***** Data to use *****

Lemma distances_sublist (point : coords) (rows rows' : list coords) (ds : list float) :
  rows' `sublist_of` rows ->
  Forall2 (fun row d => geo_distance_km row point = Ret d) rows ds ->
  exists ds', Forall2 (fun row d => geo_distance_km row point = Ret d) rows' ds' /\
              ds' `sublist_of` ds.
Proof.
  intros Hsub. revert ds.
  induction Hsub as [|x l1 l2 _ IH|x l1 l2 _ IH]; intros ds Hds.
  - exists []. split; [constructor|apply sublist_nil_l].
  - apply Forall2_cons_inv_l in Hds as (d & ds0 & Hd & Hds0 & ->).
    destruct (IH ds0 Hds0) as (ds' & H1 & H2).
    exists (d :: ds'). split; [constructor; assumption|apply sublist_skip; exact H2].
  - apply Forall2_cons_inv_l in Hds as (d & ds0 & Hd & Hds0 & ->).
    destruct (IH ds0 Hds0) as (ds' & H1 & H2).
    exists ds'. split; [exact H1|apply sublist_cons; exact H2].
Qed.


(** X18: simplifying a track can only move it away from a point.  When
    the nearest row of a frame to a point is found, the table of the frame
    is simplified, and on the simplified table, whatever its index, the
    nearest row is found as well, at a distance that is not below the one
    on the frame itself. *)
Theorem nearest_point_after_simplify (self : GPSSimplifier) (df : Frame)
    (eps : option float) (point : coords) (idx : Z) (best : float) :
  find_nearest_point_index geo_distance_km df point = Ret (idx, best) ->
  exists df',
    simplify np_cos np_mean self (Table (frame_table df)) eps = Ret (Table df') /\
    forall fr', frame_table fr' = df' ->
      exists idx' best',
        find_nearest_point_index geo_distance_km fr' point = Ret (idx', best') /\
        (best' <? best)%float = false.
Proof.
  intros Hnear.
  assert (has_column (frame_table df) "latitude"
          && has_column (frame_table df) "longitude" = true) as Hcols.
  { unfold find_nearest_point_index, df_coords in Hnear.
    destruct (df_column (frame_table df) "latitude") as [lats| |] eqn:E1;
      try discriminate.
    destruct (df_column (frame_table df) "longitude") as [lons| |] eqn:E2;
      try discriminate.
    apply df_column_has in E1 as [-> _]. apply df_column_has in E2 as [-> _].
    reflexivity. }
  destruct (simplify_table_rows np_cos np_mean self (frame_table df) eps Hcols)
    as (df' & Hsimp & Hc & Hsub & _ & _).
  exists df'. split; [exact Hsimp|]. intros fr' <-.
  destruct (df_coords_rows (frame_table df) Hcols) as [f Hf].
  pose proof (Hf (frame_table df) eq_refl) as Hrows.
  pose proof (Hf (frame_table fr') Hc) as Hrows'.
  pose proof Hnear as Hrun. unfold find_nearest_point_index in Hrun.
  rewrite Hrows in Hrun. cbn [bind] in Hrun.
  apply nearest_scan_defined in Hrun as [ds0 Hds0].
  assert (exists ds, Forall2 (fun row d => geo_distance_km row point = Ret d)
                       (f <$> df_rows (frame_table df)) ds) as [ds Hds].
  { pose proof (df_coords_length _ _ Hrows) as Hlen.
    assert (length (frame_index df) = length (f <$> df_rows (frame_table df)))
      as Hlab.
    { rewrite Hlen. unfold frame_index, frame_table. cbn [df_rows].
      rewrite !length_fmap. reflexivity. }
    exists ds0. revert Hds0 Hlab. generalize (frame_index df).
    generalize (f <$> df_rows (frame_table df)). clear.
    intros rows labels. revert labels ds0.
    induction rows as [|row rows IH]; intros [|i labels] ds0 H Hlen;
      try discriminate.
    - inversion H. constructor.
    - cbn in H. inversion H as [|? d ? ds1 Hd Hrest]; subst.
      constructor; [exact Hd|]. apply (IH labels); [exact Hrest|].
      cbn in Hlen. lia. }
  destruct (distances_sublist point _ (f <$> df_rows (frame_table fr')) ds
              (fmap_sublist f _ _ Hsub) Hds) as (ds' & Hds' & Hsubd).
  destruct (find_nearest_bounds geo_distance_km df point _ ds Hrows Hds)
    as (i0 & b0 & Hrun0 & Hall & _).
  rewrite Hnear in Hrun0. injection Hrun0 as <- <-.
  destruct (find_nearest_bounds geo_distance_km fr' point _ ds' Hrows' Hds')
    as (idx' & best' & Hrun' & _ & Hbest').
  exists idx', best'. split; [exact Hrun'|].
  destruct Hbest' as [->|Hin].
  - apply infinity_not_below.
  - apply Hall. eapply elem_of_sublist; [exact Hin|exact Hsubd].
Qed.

*****
***** Data to use *****

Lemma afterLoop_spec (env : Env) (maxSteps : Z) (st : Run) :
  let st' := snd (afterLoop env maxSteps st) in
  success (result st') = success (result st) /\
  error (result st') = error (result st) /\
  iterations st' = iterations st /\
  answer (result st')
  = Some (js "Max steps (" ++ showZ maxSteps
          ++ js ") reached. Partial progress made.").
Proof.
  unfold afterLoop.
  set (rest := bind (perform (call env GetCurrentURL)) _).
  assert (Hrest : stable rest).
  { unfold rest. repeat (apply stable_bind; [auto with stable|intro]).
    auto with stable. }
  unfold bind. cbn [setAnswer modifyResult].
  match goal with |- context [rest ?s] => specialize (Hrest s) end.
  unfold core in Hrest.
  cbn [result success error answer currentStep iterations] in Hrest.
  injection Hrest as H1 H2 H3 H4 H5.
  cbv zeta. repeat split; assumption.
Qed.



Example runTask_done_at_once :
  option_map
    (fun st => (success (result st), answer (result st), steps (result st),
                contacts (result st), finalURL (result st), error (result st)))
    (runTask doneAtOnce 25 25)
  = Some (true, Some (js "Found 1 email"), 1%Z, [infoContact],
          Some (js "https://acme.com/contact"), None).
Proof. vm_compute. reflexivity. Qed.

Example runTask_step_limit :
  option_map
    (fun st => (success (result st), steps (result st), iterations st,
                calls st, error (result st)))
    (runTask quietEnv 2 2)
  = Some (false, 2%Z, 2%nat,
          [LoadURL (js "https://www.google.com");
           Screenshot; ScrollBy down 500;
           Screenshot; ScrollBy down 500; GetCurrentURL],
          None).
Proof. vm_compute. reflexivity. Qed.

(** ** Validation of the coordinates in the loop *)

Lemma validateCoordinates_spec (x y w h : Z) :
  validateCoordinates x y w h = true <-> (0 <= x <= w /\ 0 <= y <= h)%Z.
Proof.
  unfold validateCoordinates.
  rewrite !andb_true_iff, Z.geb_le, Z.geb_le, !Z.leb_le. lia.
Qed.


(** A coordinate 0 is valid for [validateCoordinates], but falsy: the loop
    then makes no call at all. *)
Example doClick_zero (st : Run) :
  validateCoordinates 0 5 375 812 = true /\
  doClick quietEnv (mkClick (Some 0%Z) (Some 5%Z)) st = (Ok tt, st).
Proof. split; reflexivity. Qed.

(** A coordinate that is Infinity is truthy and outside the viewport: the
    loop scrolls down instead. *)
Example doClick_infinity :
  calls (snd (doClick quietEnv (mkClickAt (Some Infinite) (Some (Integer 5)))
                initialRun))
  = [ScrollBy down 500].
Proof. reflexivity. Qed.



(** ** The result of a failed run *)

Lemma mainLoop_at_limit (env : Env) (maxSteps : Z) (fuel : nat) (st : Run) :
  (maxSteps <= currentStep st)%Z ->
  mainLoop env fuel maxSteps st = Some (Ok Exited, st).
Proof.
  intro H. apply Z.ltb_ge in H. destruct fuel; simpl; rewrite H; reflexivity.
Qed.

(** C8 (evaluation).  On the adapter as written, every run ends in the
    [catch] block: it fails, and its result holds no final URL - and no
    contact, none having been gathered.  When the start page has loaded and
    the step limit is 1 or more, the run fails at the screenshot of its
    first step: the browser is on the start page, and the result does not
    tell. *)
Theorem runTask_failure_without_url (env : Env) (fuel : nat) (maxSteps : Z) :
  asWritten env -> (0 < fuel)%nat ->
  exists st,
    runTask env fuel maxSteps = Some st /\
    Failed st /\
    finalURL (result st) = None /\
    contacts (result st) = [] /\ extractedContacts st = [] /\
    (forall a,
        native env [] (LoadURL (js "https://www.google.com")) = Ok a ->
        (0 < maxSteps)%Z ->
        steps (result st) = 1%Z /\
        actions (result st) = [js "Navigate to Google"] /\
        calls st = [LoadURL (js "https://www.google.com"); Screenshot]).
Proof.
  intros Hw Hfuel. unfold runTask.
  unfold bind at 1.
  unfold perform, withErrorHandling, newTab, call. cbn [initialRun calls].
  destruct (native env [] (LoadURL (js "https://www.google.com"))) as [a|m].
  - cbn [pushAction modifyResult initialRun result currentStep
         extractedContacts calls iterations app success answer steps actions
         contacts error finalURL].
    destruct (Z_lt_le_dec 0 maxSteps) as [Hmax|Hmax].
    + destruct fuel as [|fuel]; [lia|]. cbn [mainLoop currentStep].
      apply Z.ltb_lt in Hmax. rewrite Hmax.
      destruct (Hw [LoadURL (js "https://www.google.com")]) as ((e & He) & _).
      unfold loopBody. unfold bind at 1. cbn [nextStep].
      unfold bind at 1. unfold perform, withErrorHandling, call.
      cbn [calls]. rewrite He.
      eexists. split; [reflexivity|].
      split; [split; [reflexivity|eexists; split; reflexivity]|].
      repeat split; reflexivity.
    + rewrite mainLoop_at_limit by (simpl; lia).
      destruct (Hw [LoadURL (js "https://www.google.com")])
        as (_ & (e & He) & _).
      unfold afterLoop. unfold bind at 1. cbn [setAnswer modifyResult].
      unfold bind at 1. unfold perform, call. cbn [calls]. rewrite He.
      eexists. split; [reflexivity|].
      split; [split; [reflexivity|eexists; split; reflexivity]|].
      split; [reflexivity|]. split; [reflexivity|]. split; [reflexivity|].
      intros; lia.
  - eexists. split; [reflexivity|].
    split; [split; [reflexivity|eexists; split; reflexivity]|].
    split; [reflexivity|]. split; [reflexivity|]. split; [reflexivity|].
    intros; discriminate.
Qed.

*****

__Problem to solve__.
Among the entries above, locate the lines containing "exists (d :: ds')." and "on the frame itself. *)", and transcribe exactly those two lines and all lines between.

__The answer__.
    exists (d :: ds'). split; [constructor; assumption|apply sublist_skip; exact H2].
  - apply Forall2_cons_inv_l in Hds as (d & ds0 & Hd & Hds0 & ->).
    destruct (IH ds0 Hds0) as (ds' & H1 & H2).
    exists ds'. split; [exact H1|apply sublist_cons; exact H2].
Qed.


(** X18: simplifying a track can only move it away from a point.  When
    the nearest row of a frame to a point is found, the table of the frame
    is simplified, and on the simplified table, whatever its index, the
    nearest row is found as well, at a distance that is not below the one
    on the frame itself. *)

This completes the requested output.